Sunday, March 9, 2014
By Melanie Creamer firstname.lastname@example.org
SOUTH PORTLAND - Henry Griffin Jr., a well-known electrician who operated his own business, died on Feb. 23 after a brief illness. He was 91.
Henry “Bud” Griffin with family members in Yarmouth. From left are John DeSilvia, his daughter’s boyfriend; Rosanne Griffin, Henry and Hunter Kremin, his grandson.
Each day the newsroom selects one obituary and seeks to learn more about the life of a person who has lived and worked in Maine. We look for a person who has made a mark on the community or the person's family and friends in lasting ways.
Mr. Griffin, known by most people as "Bud," was an electrician for more than 50 years.
He learned the trade from his father and worked briefly as an electrician and welder at the South Portland shipyard.
In the fall of 1943, he enlisted in the Army. He was assigned to Company A, 245th Engineer Combat Battalion, which later joined the Third Army, led by Gen. George Patton.
Mr. Griffin's obituary, which is expected to appear in Sunday's newspaper, said he fought in the Battle of the Bulge and liberated the Ebensee concentration camp while moving across France, Belgium and Germany. He was also at Hitler's Eagle's Nest shortly after it was captured. He received three battle stars and a Purple Heart.
Mr. Griffin was discharged in 1946 and resumed his work as an electrician. He started his own business, Scarborough Electric Service, from a small shop near an inn that his parents owned.
In the late 1960s, he worked a stint at Milliken Brothers Electric. He later operated his own business, Griffin Electric in South Portland. He retired in 1997.
Mr. Griffin performed a variety of small and large-scale jobs in residential homes and commercial buildings across the Greater Portland area.
His daughter, Rosanne Griffin of North Yarmouth, recalled helping him wire some South Portland schools.
"In the summer, we piled in his van and went to the Singer Sewing Machine Factories in the state. It was like a camping trip," his daughter said. "He loved his work. He was a people person."
Mr. Griffin was remembered by his family as a thoughtful, generous and upbeat guy, who gave generously to others.
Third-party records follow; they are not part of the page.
(* ===== verification/Prelude.v ===== *)
(** * A verification of the AROS kernel

    The AROS kernel (src/src/) is a daemon, written in Rust, that runs graphs of
    agent tasks on one machine: it keeps the task graph, starts tasks when
    their dependencies are done, admits them within memory, token and
    concurrency budgets, supervises the processes of the system, answers
    JSON-RPC requests on a Unix socket, and keeps its state in SQLite. This
    development models its code as executable Rocq definitions, one file per
    part, and proves what the parts promise.

    ** Conventions (this file)

    - A fallible function returns [result E A]; code that can panic returns
      [outcome A] ([Ret] or [Panic]). Both are monads with stdpp's notation.
    - A [w]-bit integer is a [Z]; [add_u], [sub_u], [mul_u], [add_i] and [sum_u]
      panic or wrap on overflow according to the class [BuildProfile], the one
      setting of the build that changes the meaning of the code. Theorems
      quantify over it. [usize] is 64 bits wide.
    - A [HashMap] is a [gmap]; where the code iterates over one, the order is
      given by the class [HashOrder], over which theorems quantify.
    - A [Duration] or [Instant] is a number of nanoseconds. Every reading of a
      clock is an argument of the definition that needs it.
    - [f64] is IEEE binary64 (F64.v), with rounding, comparison, casts and the
      shortest decimal text.
    - Code outside the repository is a class: a type of states, the operations
      the code calls and, in a second class, their documented laws: [Fs] and
      [Disk] with [GraphJson] and [GraphJsonLaws] (Persistence.v), [IOKit] (IOKit.v), [Sql] with
      [SqlLaws] (Store.v), [Json] with [JsonLaws] and [Transport] (Rpc.v), [Os]
      (Agent.v). Concrete instances show that the laws can hold together.
    - Fuel appears where the source loops: [S (size nodes)] for the depth-first
      search (every nested call visits a new node), the number of nodes for
      Kahn's algorithm (a node enters the queue once), [S (pending_count g)]
      ticks for the executor (a tick that does not end the loop finishes a
      pending node), the length of the input for UTF-8. The theorems prove
      that this fuel is enough.
    - An asynchronous function is the sequence of its critical sections; where
      interleaving matters, a step relation lets others run in between: the
      graph and its executor (Executor.v, Dataflow.v), the single accesses to
      the governor's atomics (Atomics.v), the critical sections of the
      supervisor (Locks.v) and of the requests (Requests.v), and the tasks of
      the whole daemon (System.v), whose connections take a request one critical
      section at a time. Sections.v has what programs of critical
      sections on a shared state have in common.
    - Liveness is stated on steps that still can be taken, not on infinite
      runs: from every reachable state some number of steps, which the theorem
      bounds or exhibits, leads to the goal.

    ** The parts

    - Graph.v, TopoSort.v: dag/graph.rs. [DagGraph] with add, remove, ready
      nodes, the cycle check and Kahn's topological sort.
    - Executor.v: dag/executor.rs and dag/runtime.rs. [Executor.execute_tick]
      and [Executor.run]; [RuntimeDag] changes the graph while it runs; Module
      Interleaving is the step relation of the two together.
    - Dataflow.v: what the executor promises, an abstract scheduler that knows
      only which node waits for which ([lstep]), and the simulation of the
      executor's steps by it. Which nodes are added to the graph during a run is
      a parameter of the steps ([adds]); the properties are for pending ones.
    - Persistence.v: dag/persistence.rs, checkpoints on a model of the file
      system whose operations may fail half done.
    - Text.v: which bytes are UTF-8, for files (Persistence.v) and the output of
      subprocesses (Agent.v).
    - Calendar.v: the two ISO 8601 functions (envelope, hardware/snapshot.rs).
    - Hardware.v: hardware/probe.rs, pressure.rs, thermal.rs.
    - IOKit.v: hardware/gpu.rs, power.rs, with the trace of foreign objects.
    - Envelope.v: envelope/task_envelope.rs, error.rs.
    - Governor.v: governor/, admission control and budgets, one step for each
      operation; Atomics.v takes the operations apart into their accesses, for
      one counter at a time; Counters.v adds up what threads record, Ceiling.v
      is about the memory of all tiers together.
    - Scheduler.v: scheduler/, resource allocation and recommendations.
    - Supervisor.v: supervisor/process.rs, kernel.rs, health.rs.
    - Sections.v: programs of critical sections on any state ([prog], [exec],
      [locked], [zoom]), pools of tasks that interleave them (Module Tasks), and
      the ways to reason about a pool: relations that every section keeps
      ([moves]), accounts of what each task may still do ([pays]), and what a
      task achieves when the others keep to a relation ([upholds]).
    - Locks.v: the operations of the supervisor as such programs.
    - Store.v: store/, the store trait ([StateStore], with the contract
      [StoreSpec]), the access-control guard over any store, the SQLite store
      and its transactions.
    - Rpc.v: dispatch/, messages, server connection and client; Socket.v: the
      socket file of the server in dispatch/server.rs, and several servers.
    - Handler.v: supervisor/handler.rs, every request on the state of the whole
      kernel: it calls the supervisor, the governor, the task registry and any
      store that meets [StoreSpec].
    - Deadlock.v: the order in which every operation of the program takes and
      drops its locks, and the waiting for them.
    - Daemon.v: main.rs, start, health tick and shutdown.
    - Requests.v: every request of the handler and the health tick as a program
      of critical sections on the kernel state, made of those of Atomics.v and
      Locks.v; Concurrent.v is about any number of them at once, Shutdown.v
      about the shutdown among them.
    - System.v: the whole daemon, main.rs with the accept loop of
      dispatch/server.rs: main task, server, connections, health loop and
      signal on one kernel state.
    - Agent.v: agent/, the lifecycle and the two kinds of agents.
    - Adapter.v: adapter/, circuit breakers, provider registry and resolution.
    - Testing.v, TestDag.v, TestSupervisor.v, TestAdapter.v, TestGovernor.v,
      TestHardware.v, TestHandler.v: the unit tests in the test modules of these
      files, as programs on the definitions above.

    Inside a file, a Module carries the name of the Rust type or Rust module
    whose functions it models, and definitions keep the names of the source.

    ** What the theorems show

    - Task graphs: the cycle check is exact ([Graph.has_cycle_iff]); the
      topological sort is a valid order exactly when it should be
      ([TopoSort.topological_sort_spec]), but reports a cycle for a repeated
      dependency ([TopoSort.topological_sort_duplicate_dep]).
    - Execution: the loop terminates, gives every node to a task at most once and
      after its dependencies, and says why it ended ([Dataflow.run_terminates]);
      it completes every node when all tasks succeed
      ([Executor.run_all_succeed]). Under every interleaving with changes of
      the graph it refines the abstract scheduler
      ([Dataflow.executor_refines_dataflow]): each node starts once, after its
      dependencies, and ends once ([Dataflow.executor_trace]); and it can
      always go on until nothing is ready ([Dataflow.executor_liveness]).
    - Resources: admission is exact ([Governor.check_admission_exact]) and the
      limits are invariant when check and start are adjacent
      ([Governor.governor_limits]). On several threads, access by access, the
      counters are what the operations amount to ([Atomics.programs_agree]) and
      what is recorded adds up ([Counters.counters_add_up]); a limit can be
      exceeded by as many as the requests in flight
      ([Atomics.concurrent_overshoot]), and by no more, be it the limit of a
      tier or the ceiling of the system ([Concurrent.kernel_limits]); the
      scheduler's counts are exact ([Scheduler.available_slots_greedy]).
    - Processes: restarts respect the window, between two resets
      ([Supervisor.restart_window_limit]), also under interleaving
      ([Locks.restart_limit_concurrent]); the backoff is as computed
      ([Supervisor.backoff_spec]); a process that keeps reaching Running is
      never limited ([Supervisor.crash_loop_never_limited]).
    - Requests: a server that has its path for itself is reached there
      ([Socket.socket_reachable]); a call over a connection is the handler's
      answer ([Rpc.rpc_roundtrip]); submission, triggers and meta cycles do what they
      say ([Handler.task_submit_exact], [Handler.loop_trigger_guarded],
      [Handler.meta_cycle_persisted]); but no task is ever ended
      ([Handler.no_task_completes]).
    - Requests at once: alone, the programs of critical sections are the
      requests of Handler.v ([Requests.requests_agree], [Requests.lines_agree]
      and [Requests.upkeep_agrees]), a check of the one model against the other;
      under every
      interleaving a task is completed at most once for each registration
      ([Concurrent.completions_registered]), no meta cycle is authorized twice
      ([Concurrent.cycles_distinct]), the stored results are never mixed
      ([Concurrent.meta_results_consistent]), and to the governor the requests
      are threads that submit ([Concurrent.requests_refine_threads]). The check
      of a trigger can be passed by a process that was stopped before the
      trigger arrived ([Concurrent.stopped_source_authorized]). The shutdown
      stops every process whatever requests come between its critical sections
      ([Shutdown.shutdown_under_load]). No set of
      operations can deadlock ([Deadlock.kernel_deadlock_free]).
    - The daemon: every line of every connection is answered in order
      ([System.connections_answered]), the kernel state stays well formed
      ([System.kernel_state_typed]), the shutdown stops every process
      ([System.shutdown_clean]) and ends ([System.daemon_stops]), except when
      the message precedes the subscription ([System.shutdown_lost]).
    - State: guarded writers are isolated ([Store.acl_isolation]), transactions
      are atomic ([Store.transaction_atomic]), checkpoints read back when their
      durations are finite numbers ([Persistence.checkpoint_roundtrip]) but are
      not replaced atomically ([Persistence.failed_save]).
    - Model access: breakers trip and recover exactly
      ([Adapter.breaker_opens_exactly], [Adapter.breaker_recovery]), the
      provider chosen is the best eligible one ([Adapter.resolve_spec]).
    - The unit tests of the repository pass on the definitions, under several
      orders of hash map iteration and both build profiles
      ([TestDag.dag_tests_pass] and the last theorems of the other test files).
      They fix the meaning of the definitions by the expectations of the
      authors of the code, test by test.

    ** What is not modelled

    Logging and the asynchronous runtime; what clap makes of the
    text of the command line; the foreign functions of IOKit, beyond the class
    [IOKit]; what serde derives; the text of errors of third-party libraries. In
    System.v the task of a connection that panics ends; for the other tasks
    there is no such step. One health tick and one state update of the shutdown
    are one step of System.v; Shutdown.v and Concurrent.v take these apart as
    well, without the connections around them. The health of all processes is
    computed with one reading of the clock, where the code reads it for each
    process (only the uptimes could differ). A lock of Deadlock.v knows only who holds it and
    that a reader may have to stand behind a writer; the queue of tokio's locks
    is not modelled. Trimming in Hardware.v is for ASCII white space, which is
    what the files of the system contain, and [LIKE] in Store.v works on
    characters of one byte. Left out of the unit tests are those of derived
    serializers and [Debug] texts and those under src/tests/.

    ** Plan

    In the order of importance: health ticks and the state updates of the
    shutdown as critical sections in System.v too, and the ends of tasks in
    Ceiling.v, whose memory no code of the repository gives back yet. *)

From stdpp Require Export base gmap strings list fin_maps option pretty.
From Stdlib Require Export ZArith Lia.
(* ===== verification/Text.v ===== *)
(** Text as bytes: which bytes are UTF-8, for the files and the subprocesses
    that the program reads as strings. *)

From S2P Require Import Prelude.

Module Utf8.

(** A byte as a number, and whether it continues a character. *)
Definition num (b : Byte.byte) : Z := Z.of_N (Byte.to_N b).

Definition between (lo hi : Z) (b : Byte.byte) : bool := (lo <=? num b) && (num b <=? hi).

Definition is_cont (b : Byte.byte) : bool := between 128 191 b.

(** The bytes that may follow the first byte [b] of a character of [n] bytes. *)
Definition second_ok (b c : Byte.byte) : bool :=
  if num b =? 224 then between 160 191 c
  else if num b =? 237 then between 128 159 c
  else if num b =? 240 then between 144 191 c
  else if num b =? 244 then between 128 143 c
  else is_cont c.

(** The length of the character that [b] begins. *)
Definition width (b : Byte.byte) : nat :=
  if between 0 127 b then 1
  else if between 194 223 b then 2
  else if between 224 239 b then 3
  else if between 240 244 b then 4
  else 0.

(** The longest prefix of [l] that begins a character: its length, and
    whether it is a whole character. *)
Definition chunk (b : Byte.byte) (l : list Byte.byte) : nat * bool :=
  match width b, l with
  | 0%nat, _ => (1%nat, false)
  | 1%nat, _ => (1%nat, true)
  | n, c1 :: l =>
    if negb (second_ok b c1) then (1%nat, false)
    else if bool_decide (n = 2%nat) then (2%nat, true)
    else match l with
         | c2 :: l =>
           if negb (is_cont c2) then (2%nat, false)
           else if bool_decide (n = 3%nat) then (3%nat, true)
           else match l with
                | c3 :: _ => if is_cont c3 then (4%nat, true) else (3%nat, false)
                | [] => (3%nat, false)
                end
         | [] => (2%nat, false)
         end
  | _, [] => (1%nat, false)
  end.

(** The replacement character U+FFFD. *)
Definition replacement : list Byte.byte := [Byte.xef; Byte.xbf; Byte.xbd].

Fixpoint lossy_fuel (fuel : nat) (l : list Byte.byte) : list Byte.byte :=
  match fuel, l with
  | S fuel, b :: rest =>
    let '(n, whole) := chunk b rest in
    (if whole then take n l else replacement) ++ lossy_fuel fuel (drop n l)
  | _, _ => []
  end.

(** [String::from_utf8_lossy]: every step takes at least one byte, so the
    length of the input is enough fuel. *)
Definition from_utf8_lossy (l : list Byte.byte) : list Byte.byte := lossy_fuel (length l) l.

(** [std::str::from_utf8]: every character is whole. *)
Fixpoint valid_fuel (fuel : nat) (l : list Byte.byte) : bool :=
  match l, fuel with
  | [], _ => true
  | b :: rest, S fuel =>
    let '(n, whole) := chunk b rest in whole && valid_fuel fuel (drop n l)
  | _ :: _, O => false
  end.

Definition valid (l : list Byte.byte) : bool := valid_fuel (length l) l.

End Utf8.

(** Whether the bytes of a file are text. *)
Definition valid_string (s : string) : bool := Utf8.valid (String.list_byte_of_string s).


(** * Text that is UTF-8 passes unchanged *)

(** The code points of Unicode that text can contain, and their encoding. *)
Definition scalar_value (c : Z) : Prop := 0 <= c < 55296 \/ 57344 <= c < 1114112.

Definition utf8_encode (c : Z) : list Z :=
  if c <? 128 then [c]
  else if c <? 2048 then [192 + c / 64; 128 + c mod 64]
  else if c <? 65536 then [224 + c / 4096; 128 + (c / 64) mod 64; 128 + c mod 64]
  else [240 + c / 262144; 128 + (c / 4096) mod 64; 128 + (c / 64) mod 64; 128 + c mod 64].

Definition is_text (l : list Byte.byte) : Prop :=
  exists cs, Forall scalar_value cs /\ Utf8.num <$> l = mjoin (utf8_encode <$> cs).

(** The digits of [c] in base 64. *)
Lemma base64 c :
  exists q1 q2 q3 r0 r1 r2,
    c = 64 * q1 + r0 /\ q1 = 64 * q2 + r1 /\ q2 = 64 * q3 + r2
    /\ 0 <= r0 < 64 /\ 0 <= r1 < 64 /\ 0 <= r2 < 64
    /\ c / 64 = q1 /\ c mod 64 = r0 /\ c / 4096 = q2 /\ (c / 64) mod 64 = r1
    /\ c / 262144 = q3 /\ (c / 4096) mod 64 = r2.
Proof.
  exists (c / 64), (c / 64 / 64), (c / 64 / 64 / 64), (c mod 64), (c / 64 mod 64),
    (c / 64 / 64 mod 64).
  assert (c / 4096 = c / 64 / 64) as -> by (by rewrite Z.div_div).
  assert (c / 262144 = c / 64 / 64 / 64) as -> by (by rewrite !Z.div_div).
  split_and!; try done; first [apply Z.div_mod; lia | apply Z.mod_pos_bound; lia].
Qed.

Lemma chunk_encode c b l rest :
  scalar_value c -> Utf8.num <$> (b :: l) = utf8_encode c ->
  Utf8.chunk b (l ++ rest) = (length (b :: l), true).
Proof.
  unfold scalar_value, utf8_encode. intros Hc Henc.
  destruct (base64 c) as (q1 & q2 & q3 & r0 & r1 & r2 & E1 & E2 & E3 & B0 & B1 & B2
    & D1 & D2 & D3 & D4 & D5 & D6).
  rewrite D4, D6, D2, D5, D3, D1 in Henc. clear D1 D2 D3 D4 D5 D6.
  unfold Utf8.chunk, Utf8.width, Utf8.second_ok, Utf8.is_cont, Utf8.between.
  destruct (c <? 128) eqn:H1; [|destruct (c <? 2048) eqn:H2;
    [|destruct (c <? 65536) eqn:H3]]; split_bools; rewrite fmap_cons in Henc.
  - destruct l; [|done]. injection Henc as Hb. rewrite !(proj2 (Z.leb_le _ _)) by lia. done.
  - destruct l as [|c1 [|]]; try done. injection Henc as Hb Hc1. simpl app.
    repeat (case_goal; split_bools; try lia); done.
  - destruct l as [|c1 [|c2 [|]]]; try done. injection Henc as Hb Hc1 Hc2. simpl app.
    repeat (case_goal; split_bools; try lia); done.
  - destruct l as [|c1 [|c2 [|c3 [|]]]]; try done. injection Henc as Hb Hc1 Hc2 Hc3. simpl app.
    repeat (case_goal; split_bools; try lia); done.
Qed.

Lemma utf8_encode_length c : (1 <= length (utf8_encode c))%nat.
Proof. unfold utf8_encode. repeat case_goal; simpl; lia. Qed.

(** The bytes of the first character, and the rest. *)
Lemma text_cons c cs l :
  Utf8.num <$> l = mjoin (utf8_encode <$> (c :: cs)) ->
  exists b l1 l2, l = b :: l1 ++ l2 /\ Utf8.num <$> (b :: l1) = utf8_encode c
    /\ Utf8.num <$> l2 = mjoin (utf8_encode <$> cs).
Proof.
  rewrite fmap_cons. cbn [mjoin list_join].
  intros (l1 & l2 & Hl1 & Hl2 & ->)%fmap_app_inv. destruct l1 as [|b l1]; [|by exists b, l1, l2].
  pose proof (utf8_encode_length c) as Hlen. rewrite Hl1 in Hlen. simpl in Hlen. lia.
Qed.

Lemma lossy_text cs : forall fuel l,
  Forall scalar_value cs -> Utf8.num <$> l = mjoin (utf8_encode <$> cs) ->
  (length l <= fuel)%nat -> Utf8.lossy_fuel fuel l = l.
Proof.
  induction cs as [|c cs IH]; intros fuel l Hcs Hl Hfuel.
  - apply fmap_nil_inv in Hl as ->. by destruct fuel.
  - apply Forall_cons in Hcs as [Hc Hcs]. destruct (text_cons c cs l Hl) as (b & l1 & l2 & -> & Hl1 & Hl2).
    destruct fuel as [|fuel]; [simpl in Hfuel; lia|]. cbn [app Utf8.lossy_fuel].
    rewrite (chunk_encode c b l1 l2 Hc Hl1). change (b :: l1 ++ l2) with ((b :: l1) ++ l2).
    rewrite take_app_length, drop_app_length. f_equal. apply (IH fuel l2 Hcs Hl2).
    simpl in Hfuel. rewrite length_app in Hfuel. lia.
Qed.

Lemma valid_text cs : forall fuel l,
  Forall scalar_value cs -> Utf8.num <$> l = mjoin (utf8_encode <$> cs) ->
  (length l <= fuel)%nat -> Utf8.valid_fuel fuel l = true.
Proof.
  induction cs as [|c cs IH]; intros fuel l Hcs Hl Hfuel.
  - apply fmap_nil_inv in Hl as ->. by destruct fuel.
  - apply Forall_cons in Hcs as [Hc Hcs]. destruct (text_cons c cs l Hl) as (b & l1 & l2 & -> & Hl1 & Hl2).
    destruct fuel as [|fuel]; [simpl in Hfuel; lia|]. cbn [app Utf8.valid_fuel].
    rewrite (chunk_encode c b l1 l2 Hc Hl1). change (b :: l1 ++ l2) with ((b :: l1) ++ l2).
    rewrite drop_app_length. apply (IH fuel l2 Hcs Hl2). simpl in Hfuel.
    rewrite length_app in Hfuel. lia.
Qed.

(** Encoded code points are valid. *)
Lemma is_text_valid l : is_text l -> Utf8.valid l = true.
Proof. intros (cs & Hcs & Hl). by apply (valid_text cs). Qed.

(** Text is passed unchanged. *)
Lemma from_utf8_lossy_text l : is_text l -> Utf8.from_utf8_lossy l = l.
Proof. intros (cs & Hcs & Hl). by apply (lossy_text cs). Qed.

(** A file that ends inside a character is no text. *)
Example valid_cut :
  Utf8.valid [Byte.x61; Byte.xc3; Byte.xa9] = true /\ Utf8.valid [Byte.x61; Byte.xc3] = false.
Proof. done. Qed.
(** [remove_node] never panics. It removes a node that exists and that no
    other node depends on, and otherwise reports the right error and changes
    nothing; the result is well formed and acyclic, and a graph without
    dangling dependencies stays so. *)
Theorem remove_node_spec g id :
  wf_keys g -> acyclic g ->
  exists r g', DagGraph.remove_node g id = Ret (r, g')
  /\ wf_keys g' /\ acyclic g' /\ (closed g -> closed g')
  /\ match r with
     | Ok n => nodes g !! id = Some n /\ g' = mkDag (delete id (nodes g))
         /\ forall k m, nodes g !! k = Some m -> id ∈ n_depends_on m -> k = id
     | Err (NodeNotFound i) => i = id /\ nodes g !! id = None /\ g' = g
     | Err (HasDependents i) => i = id /\ g' = g
         /\ exists k m, nodes g !! k = Some m /\ k <> id /\ id ∈ n_depends_on m
     | Err _ => False
     end.
Proof.
  intros Hwf Hac. unfold DagGraph.remove_node.
  destruct (contains_key (nodes g) id) eqn:Hk; simpl.
  2:{ apply contains_key_false in Hk. eexists _, _. split; [done|]. done. }
  apply contains_key_true in Hk as [n Hn].
  destruct (DagGraph.has_dependents g id) eqn:Hd.
  { apply has_dependents_true in Hd. eexists _, _. by split. }
  assert (Hnone : forall k m, nodes g !! k = Some m -> id ∈ n_depends_on m -> k = id).
  { intros k m Hm Hin. destruct (decide (k = id)) as [|Hne]; [done|]. exfalso.
    apply not_true_iff_false in Hd. apply Hd, has_dependents_true. by exists k, m. }
  rewrite Hn. simpl. eexists _, _. split; [done|].
  split_and!; [by apply wf_keys_delete | by apply acyclic_delete | | done..].
  intros Hcl k m d Hm Hin. simpl in *. apply lookup_delete_Some in Hm as [Hne Hm].
  destruct (decide (d = id)) as [->|Hdne].
  - exfalso. apply Hne. symmetry. by eapply Hnone.
  - rewrite lookup_delete_ne by done. by eapply Hcl.
Qed.

End Properties.

Definition sample_graph : DagGraph :=
  mkDag (<["a"%string := make_node "a" []]>
        (<["b"%string := make_node "b" ["a"%string]]> ∅)).

Lemma sample_graph_wf : wf_keys sample_graph.
Proof.
  intros k n. unfold sample_graph. simpl. rewrite lookup_insert_Some.
  intros [[<- <-]|[_ Hl]]; [done|].
  by apply lookup_insert_Some in Hl as [[<- <-]|[_ Hl]].
Qed.

Lemma sample_graph_acyclic : acyclic sample_graph.
Proof. apply (@has_cycle_false sample_graph std_order). by vm_compute. Qed.

(** Adding [c], which depends on [b], to [a <- b] succeeds. *)
Lemma add_node_spec_witness :
  fst (@DagGraph.add_node std_order sample_graph (make_node "c" ["b"%string])) = Ok tt
  /\ acyclic (snd (@DagGraph.add_node std_order sample_graph (make_node "c" ["b"%string]))).
Proof.
  pose proof (@add_node_spec std_order sample_graph (make_node "c" ["b"%string])
                sample_graph_wf sample_graph_acyclic) as Hs.
  split; [by vm_compute|].
  destruct (@DagGraph.add_node std_order sample_graph (make_node "c" ["b"%string]))
    as [[u|[]] g'] eqn:E; vm_compute in E; try discriminate E.
  apply Hs.
Defined.

(** Removing [b] from [a <- b] succeeds. *)
Lemma remove_node_spec_witness :
  exists n g', @DagGraph.remove_node std_order sample_graph "b" = Ret (Ok n, g')
    /\ acyclic g'.
Proof.
  destruct (@remove_node_spec std_order sample_graph "b"
              sample_graph_wf sample_graph_acyclic)
    as (r & g' & E & _ & Hac & _ & Hr).
  destruct r as [n|e].
  - exists n, g'. by split.
  - exfalso. vm_compute in E. discriminate E.
Defined.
His daughter said he was quick to help friends and neighbors with anything from home repair projects to electrical work.
He was a dedicated member of Hiram Masonic Lodge No. 180 for 64 years.
"In years past, he did a lot of work for the lodge and would not take anything in return," Len Darling, the secretary of Hiram Lodge No. 180, wrote in an email to his daughter. "I understand that was the kind of man he was. (He) was certainly a shining example of Tom Brokaw's Greatest Generation."
In his early years, he married Marjorie Griffin and helped raise her two young children. He later married Beatrice Griffin and raised two children.
In his later years, he remarried Marjorie Griffin. They lived on Downeast Lane in Scarborough for many years. She died two years ago.
His daughter reminisced about the summers they spent at the family cottage on Peabbles Cove in Cape Elizabeth. He later built a cabin at Higgins Beach.
He enjoyed taking friends and family out on his boat to fish.
"My father was a simple guy," his daughter said. "He was happy to eat dinner, talk, do his job and help people. He was always happy and content. He always seemed happy. He's definitely at peace. He's definitely in heaven and I hope I will see him again some day."